Cajun Lime Chicken Recipe
This Cajun Lime Chicken recipe features tender, seasoned chicken breasts cooked to golden perfection and smothered in a rich, creamy sauce with a zesty lime twist. The sauce combines spices, creamy dairy, and diced tomatoes for a flavorful meal that’s perfect for a quick weeknight dinner or an impressive weekend feast. Served with fresh lime wedges and chopped cilantro, this dish delivers a delightful balance of bold Cajun flavors and bright citrus notes.
- Author: Daniel
- Prep Time: 15 minutes
- Cook Time: 25 minutes
- Total Time: 40 minutes
- Yield: 2 servings 1x
- Category: Main Course
- Method: Searing and Simmering
- Cuisine: Cajun
- Diet: Low Fat
For the Chicken:
- 2 large boneless skinless chicken breasts
- 1 ½ teaspoons Cajun seasoning
- 3 tablespoons flour
- 1–2 tablespoons olive oil or avocado oil
For the Sauce:
- 1 ½ cups chicken broth
- ¾ cups heavy cream (can substitute with half and half)
- 1 tablespoon honey
- 2 teaspoons hot sauce
- 2 teaspoons Cajun seasoning
- 1 teaspoon light brown sugar
- ½ teaspoon mustard powder
- ½ teaspoon oregano
- A pinch of cayenne pepper
- A pinch of red pepper flakes
- 3 tablespoons butter
- 3 cloves garlic, minced
- 3 tablespoons flour
- 10 oz Rotel diced tomatoes with green chilies (juice reserved)
- ¾ cup cheddar jack cheese, shredded
- 2 teaspoons lime juice
For Serving:
- Lime wedges
- Fresh cilantro, roughly chopped
- Prep Work: Drain and reserve the juice from the diced tomatoes. In a large measuring cup with a spout, combine the chicken broth, heavy cream, honey, hot sauce, Cajun seasoning, brown sugar, mustard powder, oregano, cayenne pepper, and red pepper flakes. Stir well and set aside.
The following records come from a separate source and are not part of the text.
(* ===== verification/Luci.v ===== *)
(** The LuCI framework the views are written against, as the interfaces the
    modelled code relies on.  Nothing of LuCI is part of the repository, so
    each service is a class whose laws state its documented behaviour, with
    an instance that shows the laws can hold. *)
From stdpp Require Import base list strings.
From Stdlib Require Import ZArith Lia Ascii Bool.
From S2P Require Import Prelude JsNum JsString JsArray JsObject.

(** ** [validation]: the address parsers

    [validation.parseIPv4] and [validation.parseIPv6] return the parsed
    address or [null]; the code only tests the result for truth. *)
Class Validation : Type := {
  parseIPv4 : string → bool;
  parseIPv6 : string → bool;
}.

(** What the code relies on: an IPv6 text has a colon and is made of
    hexadecimal digits, colons and dots; an IPv4 text has no colon. *)
Class ValidationLaws (V : Validation) : Prop := {
  parseIPv6_colon s : parseIPv6 s = true → char_free ":" s = false;
  parseIPv6_chars s c :
    parseIPv6 s = true →
    (c = "-" ∨ c = "/" ∨ c = ",")%char → char_free c s = true;
  parseIPv6_no_ws s : parseIPv6 s = true → no_ws s = true;
  parseIPv4_colon s : parseIPv4 s = true → char_free ":" s = true;
}.

(** A syntactic check in the spirit of LuCI's, used where a statement about
    concrete texts needs some parser. *)
Definition v6_char (c : ascii) : bool :=
  match radix_digit 16 c with
  | Some _ => true
  | None => Ascii.eqb c ":" || Ascii.eqb c "."
  end.

Definition octet_text (s : string) : bool :=
  str_forall is_digit s && Nat.leb 1 (String.length s) && Nat.leb (String.length s) 3
  && num_leb (parseInt s 10) (Fin 255).

#[export] Instance plain_validation : Validation := {
  parseIPv4 s :=
    let parts := str_split "." s in
    Nat.eqb (length parts) 4 && forallb octet_text parts
    && char_free ":" s;
  parseIPv6 s := str_forall v6_char s && negb (char_free ":" s);
}.

Lemma v6_char_free c s :
  v6_char c = false → str_forall v6_char s = true → char_free c s = true.
Proof.
  intros Hc. induction s as [|d s IH]; [done|]. cbn [str_forall].
  intros [Hd Hs]%andb_true_iff. rewrite char_free_cons, IH by done.
  rewrite andb_true_r. apply negb_true_iff, Ascii.eqb_neq. intros ->; congruence.
Qed.

Lemma v6_char_no_ws s : str_forall v6_char s = true → no_ws s = true.
Proof.
  unfold no_ws. induction s as [|d s IH]; [done|]. cbn [str_forall].
  intros [Hd Hs]%andb_true_iff. rewrite IH, andb_true_r by done.
  revert Hd. destruct d as [[] [] [] [] [] [] [] []]; vm_compute; done.
Qed.

#[export] Instance plain_validation_laws : ValidationLaws plain_validation.
Proof.
  split; simpl.
  - intros s [_ H]%andb_true_iff. by apply negb_true_iff in H.
  - intros s c [H _]%andb_true_iff Hc. apply v6_char_free; [|done].
    by destruct_or! Hc; subst.
  - intros s [H _]%andb_true_iff. by apply v6_char_no_ws.
  - by intros s [_ H]%andb_true_iff.
Qed.

(** ** [uci]: the configuration store

    A configuration is an ordered list of named sections with string or list
    options. *)
Inductive uval : Type :=
  | UStr (s : string)
  | UList (l : list string).

#[export] Instance uval_eq_dec : EqDecision uval.
Proof. solve_decision. Defined.

Record section : Type := mkSection {
  sec_name : string;
  sec_type : string;
  sec_opts : list (string * uval);
}.

Fixpoint opt_lookup (o : string) (l : list (string * uval)) : option uval :=
  match l with
  | [] => None
  | (o', v) :: l' => if String.eqb o o' then Some v else opt_lookup o l'
  end.

Definition sec_opt (o : string) (s : section) : option uval := opt_lookup o (sec_opts s).

(** [s.opt || d] for an option used as a text: an unset or empty option gives
    the default, a list option is used through its text. *)
Definition opt_text (v : option uval) : option string :=
  match v with
  | Some (UStr s) => if str_truthy s then Some s else None
  | Some (UList l) => Some (str_join "," l)
  | None => None
  end.

Definition sec_text (o : string) (s : section) : option string := opt_text (sec_opt o s).

(** [s.opt] compared with [===] to a text. *)
Definition opt_is (v : option uval) (t : string) : bool :=
  match v with
  | Some (UStr s) => String.eqb s t
  | _ => false
  end.

(** [var l = s.opt || []; if (!Array.isArray(l)) l = [l];] *)
Definition opt_list (v : option uval) : list string :=
  match v with
  | Some (UStr s) => if str_truthy s then [s] else []
  | Some (UList l) => l
  | None => []
  end.

Fixpoint opts_put (o : string) (v : uval) (l : list (string * uval)) : list (string * uval) :=
  match l with
  | [] => [(o, v)]
  | (o', w) :: l' => if String.eqb o o' then (o, v) :: l' else (o', w) :: opts_put o v l'
  end.

Definition opts_del (o : string) (l : list (string * uval)) : list (string * uval) :=
  List.filter (λ p, negb (String.eqb o (fst p))) l.

Definition on_section (n : string) (f : section → section) (l : list section) : list section :=
  map (λ s, if String.eqb (sec_name s) n then f s else s) l.

Definition sec_put (o : string) (v : uval) (s : section) : section :=
  mkSection (sec_name s) (sec_type s) (opts_put o v (sec_opts s)).

Definition sec_del (o : string) (s : section) : section :=
  mkSection (sec_name s) (sec_type s) (opts_del o (sec_opts s)).

Definition find_section (n : string) (l : list section) : option section :=
  List.find (λ s, String.eqb (sec_name s) n) l.

Definition sections_of_type (ty : string) (l : list section) : list section :=
  List.filter (λ s, String.eqb (sec_type s) ty) l.

(** The store of the framework.  [uci_view] is the configuration a page
    works on: the loaded sections with the pending changes applied. *)
Class Uci (St : Type) : Type := {
  uci_view : St → string → list section;
  uci_sections : St → string → string → list section;
  uci_get : St → string → string → string → option uval;
  uci_set : St → string → string → string → uval → St;
  uci_unset : St → string → string → string → St;
  uci_add : St → string → string → string → St;
  uci_remove : St → string → string → St;
}.

(** Their documented effects.  Nothing is said of setting the empty text
    (which unsets) nor of adding a name that is in use. *)
Class UciLaws {St} (U : Uci St) : Prop := {
  sections_view st c ty : uci_sections st c ty = sections_of_type ty (uci_view st c);
  get_view st c n o :
    uci_get st c n o = match find_section n (uci_view st c) with
                       | Some s => sec_opt o s | None => None end;
  set_view st c n o v :
    v ≠ UStr "" → uci_view (uci_set st c n o v) c = on_section n (sec_put o v) (uci_view st c);
  unset_view st c n o :
    uci_view (uci_unset st c n o) c = on_section n (sec_del o) (uci_view st c);
  add_view st c ty n :
    n ≠ "" → n ∉ map sec_name (uci_view st c) →
    uci_view (uci_add st c ty n) c = uci_view st c ++ [mkSection n ty []];
  remove_view st c n :
    uci_view (uci_remove st c n) c =
    List.filter (λ s, negb (String.eqb (sec_name s) n)) (uci_view st c);
}.

(** A store kept as a function from configuration names to sections; adding a
    name in use replaces the section, as the framework does with one created
    and not yet saved. *)
Definition mem_uci : Type := string → list section.

Definition mem_upd (st : mem_uci) (c : string) (l : list section) : mem_uci :=
  λ c', if String.eqb c' c then l else st c'.

#[export] Instance mem_uci_store : Uci mem_uci := {
  uci_view st c := st c;
  uci_sections st c ty := sections_of_type ty (st c);
  uci_get st c n o :=
    match find_section n (st c) with Some s => sec_opt o s | None => None end;
  uci_set st c n o v :=
    mem_upd st c (on_section n (if bool_decide (v = UStr "") then sec_del o else sec_put o v) (st c));
  uci_unset st c n o := mem_upd st c (on_section n (sec_del o) (st c));
  uci_add st c ty n :=
    mem_upd st c (List.filter (λ s, negb (String.eqb (sec_name s) n)) (st c) ++ [mkSection n ty []]);
  uci_remove st c n := mem_upd st c (List.filter (λ s, negb (String.eqb (sec_name s) n)) (st c));
}.

#[export] Instance mem_uci_laws : UciLaws mem_uci_store.
Proof.
  split; simpl; unfold mem_upd; intros; rewrite ?String.eqb_refl; try done.
  - by rewrite bool_decide_false.
  - f_equal. match goal with H : _ ∉ map sec_name _ |- _ => revert H end.
    induction (st c) as [|s l IH]; [done|]. cbn. intros [Hs Hl]%not_elem_of_cons.
    rewrite (proj2 (String.eqb_neq (sec_name s) n)) by congruence. cbn. by rewrite IH.
Qed.

Lemma on_section_names n f l :
  (∀ s, sec_name (f s) = sec_name s) → map sec_name (on_section n f l) = map sec_name l.
Proof.
  intros Hf. unfold on_section. rewrite map_map. apply map_ext. intros s.
  case_if; [apply Hf|done].
Qed.

Lemma find_on_section n m f l :
  (∀ s, sec_name (f s) = sec_name s) →
  find_section m (on_section n f l) =
  if String.eqb m n then f <$> find_section m l else find_section m l.
Proof.
  intros Hf. unfold find_section, on_section. induction l as [|s l IH]; [by case_if|].
  cbn [map List.find]. destruct (String.eqb (sec_name s) n) eqn:En.
  - rewrite Hf. apply String.eqb_eq in En. subst n.
    destruct (String.eqb (sec_name s) m) eqn:Em.
    + apply String.eqb_eq in Em as <-. by rewrite String.eqb_refl.
    + exact IH.
  - destruct (String.eqb (sec_name s) m) eqn:Em; [|exact IH].
    apply String.eqb_eq in Em as <-. by rewrite En.
Qed.

Lemma find_section_app n l1 l2 :
  find_section n (l1 ++ l2) =
  match find_section n l1 with Some s => Some s | None => find_section n l2 end.
Proof.
  unfold find_section. induction l1 as [|s l1 IH]; [done|]. cbn [app List.find]. by case_if.
Qed.

Lemma find_section_name n l s : find_section n l = Some s → sec_name s = n ∧ s ∈ l.
Proof.
  intros [Hin Hn]%find_some. split; [by apply String.eqb_eq|by apply list_elem_of_In].
Qed.

Lemma find_section_None n l : find_section n l = None ↔ n ∉ map sec_name l.
Proof.
  unfold find_section. induction l as [|s l IH]; cbn [List.find map].
  - split; [intros _; apply not_elem_of_nil|done].
  - rewrite not_elem_of_cons. destruct (String.eqb (sec_name s) n) eqn:E.
    + apply String.eqb_eq in E. naive_solver.
    + apply String.eqb_neq in E. rewrite IH. naive_solver.
Qed.

Lemma find_section_filter n m l :
  n ≠ m →
  find_section n (List.filter (λ s, negb (String.eqb (sec_name s) m)) l) = find_section n l.
Proof.
  intros Hne. unfold find_section. induction l as [|s l IH]; [done|]. cbn [List.filter List.find].
  destruct (String.eqb (sec_name s) m) eqn:Em; cbn [negb List.find].
  - apply String.eqb_eq in Em. rewrite IH. rewrite (proj2 (String.eqb_neq _ n)); [done|congruence].
  - by rewrite IH.
Qed.

Lemma opt_lookup_put o o' v l :
  opt_lookup o' (opts_put o v l) = if String.eqb o' o then Some v else opt_lookup o' l.
Proof.
  induction l as [|[j w] l IH]; cbn [opts_put opt_lookup]; [done|].
  destruct (String.eqb o j) eqn:E; cbn [opt_lookup].
  - apply String.eqb_eq in E as ->. by destruct (String.eqb o' j).
  - rewrite IH. destruct (String.eqb o' j) eqn:E1, (String.eqb o' o) eqn:E2; try done.
    apply String.eqb_eq in E1, E2. subst. by rewrite String.eqb_refl in E.
Qed.

(** ** Section names as keys *)

Definition names (l : list section) : list string := map sec_name l.

Lemma elem_of_sections_of_type ty l s :
  s ∈ sections_of_type ty l ↔ s ∈ l ∧ sec_type s = ty.
Proof.
  unfold sections_of_type. rewrite !list_elem_of_In, filter_In, String.eqb_eq. done.
Qed.

Lemma names_unique l s1 s2 :
  NoDup (names l) → s1 ∈ l → s2 ∈ l → sec_name s1 = sec_name s2 → s1 = s2.
Proof.
  unfold names. induction l as [|s l IH]; [by intros _ ?%not_elem_of_nil|].
  cbn [map]. rewrite NoDup_cons, !elem_of_cons. intros [Hs Hl] [->|H1] [->|H2] Heq; try done.
  - destruct Hs. rewrite Heq. apply list_elem_of_fmap. eauto.
  - destruct Hs. rewrite <- Heq. apply list_elem_of_fmap. eauto.
  - by apply IH.
Qed.

Lemma find_unique l s : NoDup (names l) → s ∈ l → find_section (sec_name s) l = Some s.
Proof.
  intros Hnd Hs. destruct (find_section (sec_name s) l) as [s'|] eqn:E.
  - apply find_section_name in E as [Hn Hs']. f_equal. by apply (names_unique l).
  - apply find_section_None in E. destruct E. apply list_elem_of_fmap. eauto.
Qed.

Lemma fold_set_own {A} (g : section → A) l o n :
  NoDup (names l) → "__proto__" ∉ names l →
  obj_own n (fold_left (λ o s, obj_set (sec_name s) (g s) o) l o) =
  match find_section n l with Some s => Some (g s) | None => obj_own n o end.
Proof.
  revert o. induction l as [|s l IH]; intros o; [done|]. unfold names. cbn [map fold_left].
  intros [Hs Hl]%NoDup_cons [Hp Hpl]%not_elem_of_cons. rewrite IH by done.
  rewrite obj_own_set by congruence. unfold find_section at 2. cbn [List.find]. fold (find_section n l).
  rewrite (String.eqb_sym (sec_name s)). destruct (String.eqb n (sec_name s)) eqn:E; [|done].
  apply String.eqb_eq in E as ->. by rewrite (proj2 (find_section_None _ _)).
Qed.

Lemma sections_of_type_names ty l : ∀ n, n ∈ names (sections_of_type ty l) → n ∈ names l.
Proof.
  intros n (s & -> & Hs)%list_elem_of_fmap. apply elem_of_sections_of_type in Hs as [Hs _].
  apply list_elem_of_fmap. eauto.
Qed.

Lemma filter_names_NoDup (f : section → bool) l : NoDup (names l) → NoDup (names (List.filter f l)).
Proof.
  unfold names. induction l as [|s l IH]; [done|]. cbn [map List.filter]. intros [Hs Hl]%NoDup_cons.
  destruct (f s); [|by apply IH]. cbn [map]. constructor; [|by apply IH].
  intros (s' & Heq & Hin%list_elem_of_In)%list_elem_of_fmap. apply filter_In in Hin as [Hin _].
  apply Hs. rewrite Heq. apply list_elem_of_fmap. exists s'. split; [done|by apply list_elem_of_In].
Qed.

Lemma sections_filter_map ty (w : section → section) (k : section → bool) l :
  (∀ s, sec_type (w s) = sec_type s) →
  (∀ s, s ∈ l → sec_type s = ty → w s = s ∧ k s = true) →
  sections_of_type ty (List.filter k (map w l)) = sections_of_type ty l.
Proof.
  intros Hw. unfold sections_of_type. induction l as [|s l IH]; intros Hl; [done|]. cbn [map List.filter].
  assert (∀ s, s ∈ l → sec_type s = ty → w s = s ∧ k s = true) as Hl' by (intros ? ?; apply Hl; by right).
  destruct (String.eqb (sec_type s) ty) eqn:E.
  - apply String.eqb_eq in E. destruct (Hl s ltac:(left) E) as [Hws Hks].
    rewrite Hws, Hks. cbn [List.filter]. by rewrite E, String.eqb_refl, IH.
  - destruct (k (w s)); cbn [List.filter]; rewrite ?Hw, ?E; by apply IH.
Qed.

(** ** Translation and formatting

    [_()] and [String.prototype.format] are LuCI's; the model passes texts
    through them unexamined. *)
Inductive fmt_arg : Type :=
  | FNum (n : num)
  | FStr (s : string).

Class I18n : Type := {
  tr : string → string;
  format : string → list fmt_arg → string;
}.

(** The identity translation, with arguments appended. *)
#[export] Instance plain_i18n : I18n := {
  tr s := s;
  format s args :=
    fold_left (λ acc a, acc +:+ "|" +:+ match a with FNum n => num_to_string n | FStr t => t end)
      args s;
}.

(** ** Document nodes

    [E(tag, attrs, children)] builds a DOM element.  A node is recorded as
    the call that builds it.  Children given in an array become text nodes
    when they are strings; a bare string is assigned to [innerHTML], which is
    why the views wrap free-form data with [components.text]. *)
Inductive node : Type :=
  | E (tag : string) (attrs : list (string * string)) (children : kids)
  | TextNode (s : string)
with kids : Type :=
  | Kids (l : list node)
  | Html (s : string)
  | One (n : node).

(** A string child inside an array. *)
Abbreviation Txt := TextNode.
- Make the Chicken: Slice each chicken breast in half lengthwise to create thinner cutlets. Place the slices between two pieces of plastic wrap or parchment and gently pound with a meat mallet until about ½ inch thick. Season both sides with Cajun seasoning, then dredge lightly in flour to coat evenly.
- Cook the Chicken: Heat olive or avocado oil in a large skillet over medium-high heat. When hot, add the chicken slices and sear for 4-5 minutes per side until they turn golden brown and cooked through. Remove the chicken from the skillet and set aside.
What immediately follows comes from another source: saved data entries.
(** If every address under the prefix [pb] of [y] is under the prefix [pa] of
    [x], the second prefix is no shorter and agrees with the first. *)
Lemma prefix_subset_inv w pa pb x y :
  0 <= pa <= w → 0 <= pb <= w → 0 <= x < 2 ^ w → 0 <= y < 2 ^ w →
  (∀ z, 0 <= z < 2 ^ w → z / 2 ^ (w - pb) = y / 2 ^ (w - pb) →
        z / 2 ^ (w - pa) = x / 2 ^ (w - pa)) →
  pa <= pb ∧ x / 2 ^ (w - pa) = y / 2 ^ (w - pa).
Proof.
  intros Hpa Hpb Hx Hy Hsub.
  pose proof (Hsub y Hy eq_refl) as Hxy. split; [|done].
  destruct (Z.le_gt_cases pa pb); [done|exfalso].
  (* flip the bit just below the prefix [pb]: it belongs to the prefix [pa] *)
  set (k := w - pb - 1) in *.
  assert (0 < 2 ^ k) as Hk by (apply pow2_pos; lia).
  assert (2 ^ (w - pb) = 2 * 2 ^ k) as Hpow.
  { rewrite <- Z.pow_succ_r by lia. f_equal. lia. }
  set (base := y / 2 ^ (w - pb) * 2 ^ (w - pb)).
  assert (0 <= base /\ base + 2 ^ (w - pb) <= 2 ^ w) as [Hb0 Hb1].
  { unfold base. split; [apply Z.mul_nonneg_nonneg; [apply Z.div_pos|]; lia|].
    assert (y / 2 ^ (w - pb) < 2 ^ pb) as Hlt.
    { apply Z.div_lt_upper_bound; [lia|]. rewrite <- Z.pow_add_r by lia.
      replace (w - pb + pb) with w by lia. lia. }
    replace (2 ^ w) with (2 ^ pb * 2 ^ (w - pb)) by (rewrite <- Z.pow_add_r by lia; f_equal; lia).
    nia. }
  assert (∀ r, 0 <= r < 2 ^ (w - pb) → (base + r) / 2 ^ (w - pb) = y / 2 ^ (w - pb)) as Hdiv.
  { intros r Hr. unfold base. rewrite Z.add_comm, Z.div_add, Z.div_small by lia. lia. }
  pose proof (Hsub (base + 0) ltac:(lia) (Hdiv 0 ltac:(lia))) as H0.
  pose proof (Hsub (base + 2 ^ k) ltac:(lia) (Hdiv (2 ^ k) ltac:(lia))) as H1.
  assert ((base + 0) / 2 ^ k = (base + 2 ^ k) / 2 ^ k) as Heq.
  { apply prefix_coarsen with (w - pa); [lia|congruence]. }
  rewrite (Z.add_0_r base), <- (Z.mul_1_l (2 ^ k)) in Heq at 1.
  rewrite Z.mul_1_l in Heq.
  replace (base + 2 ^ k) with (base + 1 * 2 ^ k) in Heq by lia.
  rewrite Z.div_add in Heq by lia. lia.
Qed.

(** C7: for IPv4 CIDR texts the static test [ipv4CidrContains] decides
    exactly the inclusion of the address sets that [ipv4InCidr] accepts: it
    answers true iff every address text inside B is also inside A. *)
Theorem ipv4CidrContains_iff_subset na pa nb pb :
  char_free "/" na = true → char_free "/" nb = true →
  0 <= pa <= 32 → 0 <= pb <= 32 →
  ipv4CidrContains (cidr_text na pa) (cidr_text nb pb) = true ↔
  (∀ ip, ipv4InCidr ip (cidr_text nb pb) = true → ipv4InCidr ip (cidr_text na pa) = true).
Proof.
  intros Ha Hb Hpa Hpb. rewrite ipv4CidrContains_value by assumption.
  pose proof (v4_value_range na) as Hna. pose proof (v4_value_range nb) as Hnb.
  rewrite andb_true_iff, Z.leb_le, Z.eqb_eq. unfold net_part. split.
  - intros [Hle Heq] ip. rewrite !ipv4InCidr_value by assumption.
    rewrite !Z.eqb_eq. unfold net_part. intros Hip.
    rewrite Heq. apply prefix_coarsen with (32 - pb); [lia|done].
  - intros Hsub.
    assert (∀ x, 0 <= x < 2 ^ 32 → x / 2 ^ (32 - pb) = v4_value nb / 2 ^ (32 - pb) →
            x / 2 ^ (32 - pa) = v4_value na / 2 ^ (32 - pa)) as Hval.
    { intros x Hx. specialize (Hsub (v4_text x)).
      rewrite !ipv4InCidr_value, !v4_text_value, !Z.eqb_eq in Hsub by assumption.
      unfold net_part in Hsub. assumption. }
    apply (prefix_subset_inv 32 pa pb (v4_value na) (v4_value nb)); assumption.
Qed.

(** ** IPv6 values *)

Lemma ipv6_mask_spec p : 0 <= p <= 128 → ipv6_mask (Fin p) = Ok (2 ^ 128 - 2 ^ (128 - p)).
Proof.
  intros Hp.
  pose proof (all_below_spec 129 (λ p,
    match ipv6_mask (Fin p) with Ok m => m =? 2 ^ 128 - 2 ^ (128 - p) | _ => false end)
    eq_refl p) as H.
  cbv beta in H. specialize (H ltac:(lia)).
  destruct (ipv6_mask (Fin p)); [|discriminate H].
  f_equal. by apply Z.eqb_eq.
Qed.

(** [v6_value ip x]: the text denotes the 128-bit address [x]. *)
Definition v6_value (ip : string) (x : Z) : Prop :=
  ipv6ToBigInt ip = Ok x ∧ 0 <= x < 2 ^ 128.

Lemma ipv6InCidr_value ip net p x n :
  char_free "/" net = true → 0 <= p <= 128 → v6_value ip x → v6_value net n →
  ipv6InCidr ip (cidr_text net p) = Ok (net_part 128 p x =? net_part 128 p n).
Proof.
  intros Hnet Hp [Hip Hx] [Hn Hnr]. unfold ipv6InCidr.
  rewrite cidr_text_index, str_len_nonneg, cidr_text_net, cidr_text_prefix by done.
  rewrite parseInt_dec, ipv6_mask_spec by (lia || apply prefix_safe; lia).
  rewrite Hip, Hn. cbn [rbind]. f_equal. apply prefix_eqb_spec; lia.
Qed.

Lemma ipv6CidrContains_value na pa nb pb x y :
  char_free "/" na = true → char_free "/" nb = true →
  0 <= pa <= 128 → 0 <= pb <= 128 → v6_value na x → v6_value nb y →
  ipv6CidrContains (cidr_text na pa) (cidr_text nb pb) =
  Ok ((pa <=? pb) && (net_part 128 pa x =? net_part 128 pa y)).
Proof.
  intros Ha Hb Hpa Hpb [Hx Hxr] [Hy Hyr]. unfold ipv6CidrContains.
  rewrite !cidr_text_index, !str_len_nonneg, !cidr_text_net, !cidr_text_prefix by done.
  rewrite !parseInt_dec by (lia || apply prefix_safe; lia). cbn [num_ltb].
  destruct (Z.ltb_spec pb pa).
  { by rewrite (proj2 (Z.leb_gt pa pb)) by lia. }
  rewrite (proj2 (Z.leb_le pa pb)), andb_true_l by lia.
  rewrite ipv6_mask_spec, Hx, Hy by lia. cbn [rbind]. f_equal.
  apply prefix_eqb_spec; lia.
Qed.

(** The IPv6 test is sound: when [ipv6CidrContains] answers true, every
    address inside B is inside A. *)
Theorem ipv6CidrContains_sound na pa nb pb x y ip z :
  char_free "/" na = true → char_free "/" nb = true →
  0 <= pa <= 128 → 0 <= pb <= 128 →
  v6_value na x → v6_value nb y → v6_value ip z →
  ipv6CidrContains (cidr_text na pa) (cidr_text nb pb) = Ok true →
  ipv6InCidr ip (cidr_text nb pb) = Ok true →
  ipv6InCidr ip (cidr_text na pa) = Ok true.
Proof.
  intros Ha Hb Hpa Hpb Hx Hy Hz.
  rewrite (ipv6CidrContains_value _ _ _ _ x y), (ipv6InCidr_value _ nb _ z y),
    (ipv6InCidr_value _ na _ z x) by assumption.
  intros [= [Hle Hab]%andb_true_iff] [= Hzb]. f_equal.
  apply Z.leb_le in Hle. apply Z.eqb_eq in Hab, Hzb. apply Z.eqb_eq.
  unfold net_part in *. rewrite Hab. apply prefix_coarsen with (128 - pb); [lia|done].
Qed.

(** *** The [::] abbreviation *)

Definition group_ok (g : string) : Prop := g ≠ "" ∧ char_free ":" g = true.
- Make the Sauce: Return the skillet to medium heat and pour in the reserved tomato juice from the Rotel tomatoes. Use a spatula to scrape up any browned bits from the pan. Add butter and minced garlic, cooking for about 1 minute until fragrant. Sprinkle in the flour and cook, stirring constantly, for 2 minutes to form a roux. Gradually whisk in the prepared sauce mixture, continuously stirring to avoid lumps. Bring the sauce to a boil, then reduce to a simmer for 5-7 minutes until it thickens. Lower the heat and slowly add the shredded cheddar jack cheese, stirring until fully melted. Finally, stir in the lime juice for brightness.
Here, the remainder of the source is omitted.